Collected data entries
(** X14.  [GetApplication] never panics; it answers 404 exactly when no
    application has the identifier; and right after a [CreateApplication]
    that answered 201 it answers 200 with the very body [CreateApplication]
    sent. *)
Theorem GetApplication_answer (db : DB.t) (id : string) :
  ApplicationHandler.GetApplication db id <> ApplicationHandler.Panic /\
  (ApplicationHandler.GetApplication db id =
     ApplicationHandler.Error ApplicationHandler.StatusNotFound "Application not found"
   <-> ~ In id (map ApplicationRow.id (DB.applications db))) /\
  (forall today now body created,
     fst (ApplicationHandler.CreateApplication id today now db body) =
       ApplicationHandler.JSON ApplicationHandler.StatusCreated created ->
     ApplicationHandler.GetApplication
       (snd (ApplicationHandler.CreateApplication id today now db body)) id =
     ApplicationHandler.JSON ApplicationHandler.StatusOK created).
Proof.
  split; [| split].
  - unfold ApplicationHandler.GetApplication.
    destruct (ApplicationRepository.GetByID db id) as [a|]; [| discriminate].
    destruct (Application.Applicant a); [| discriminate].
    destruct (Application.Scheme a); discriminate.
  - rewrite <- ApplicationRepository_GetByID_none.
    unfold ApplicationHandler.GetApplication.
    destruct (ApplicationRepository.GetByID db id) as [a|]; [| tauto].
    split; [| discriminate].
    destruct (Application.Applicant a); [| discriminate].
    destruct (Application.Scheme a); discriminate.
  - intros today now body created Hcreated.
    destruct (CreateApplication_stored id today now db body)
      as [[code [msg [Herr _]]] | [row [applicant [scheme [Hdb [Hresp Hread]]]]]].
    + rewrite Herr in Hcreated. discriminate.
    + rewrite Hresp in Hcreated. injection Hcreated as <-.
      unfold ApplicationHandler.GetApplication. rewrite Hread.
      unfold ApplicationRepository.scanApplication.
      cbn [Application.Applicant Application.Scheme].
      destruct Hdb as [Ha Hs]. rewrite Ha, Hs. reflexivity.
Qed.
(** ** Scenarios of the test suite

    The embedding run on filters of [test/testFilterStringToSql.js]. *)

Example test_short_syntax :
  filterToSql (JObj [("tree.height", JNum 1)])
  = Ok ("(" ++ quoted "treemap_tree" ++ "." ++ quoted "height" ++ " = 1)").
Proof. reflexivity. Qed.

Example test_like :
  filterToSql (JObj [("plot.address", JObj [("LIKE", JStr "%Market St%")])])
  = Ok ("(" ++ quoted "treemap_plot" ++ "." ++ quoted "address"
        ++ " ILIKE '%Market St%')").
Proof. reflexivity. Qed.

Example test_exclusive_min_max :
  filterToSql
    (JObj [("tree.height",
            JObj [("MIN", JObj [("value", JNum 2); ("EXCLUSIVE", JBool true)]);
                  ("MAX", JObj [("value", JNum 3); ("EXCLUSIVE", JBool true)])])])
  = Ok ("(" ++ quoted "treemap_tree" ++ "." ++ quoted "height" ++ " > 2 AND "
        ++ quoted "treemap_tree" ++ "." ++ quoted "height" ++ " < 3)").
Proof. reflexivity. Qed.

Example test_multiple_fields :
  filterToSql
    (JObj [("tree.height", JObj [("MIN", JNum 1); ("MAX", JNum 2)]);
           ("plot.type", JObj [("IN", JArr [JNum 1; JNum 2])])])
  = Ok ("(" ++ quoted "treemap_tree" ++ "." ++ quoted "height" ++ " >= 1 AND "
        ++ quoted "treemap_tree" ++ "." ++ quoted "height" ++ " <= 2) AND ("
        ++ quoted "treemap_plot" ++ "." ++ quoted "type" ++ " IN (1,2))").
Proof. reflexivity. Qed.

Exercise requirements
Return all lines in the entries above that carry the word "Market".

Task answer
  filterToSql (JObj [("plot.address", JObj [("LIKE", JStr "%Market St%")])])
        ++ " ILIKE '%Market St%')").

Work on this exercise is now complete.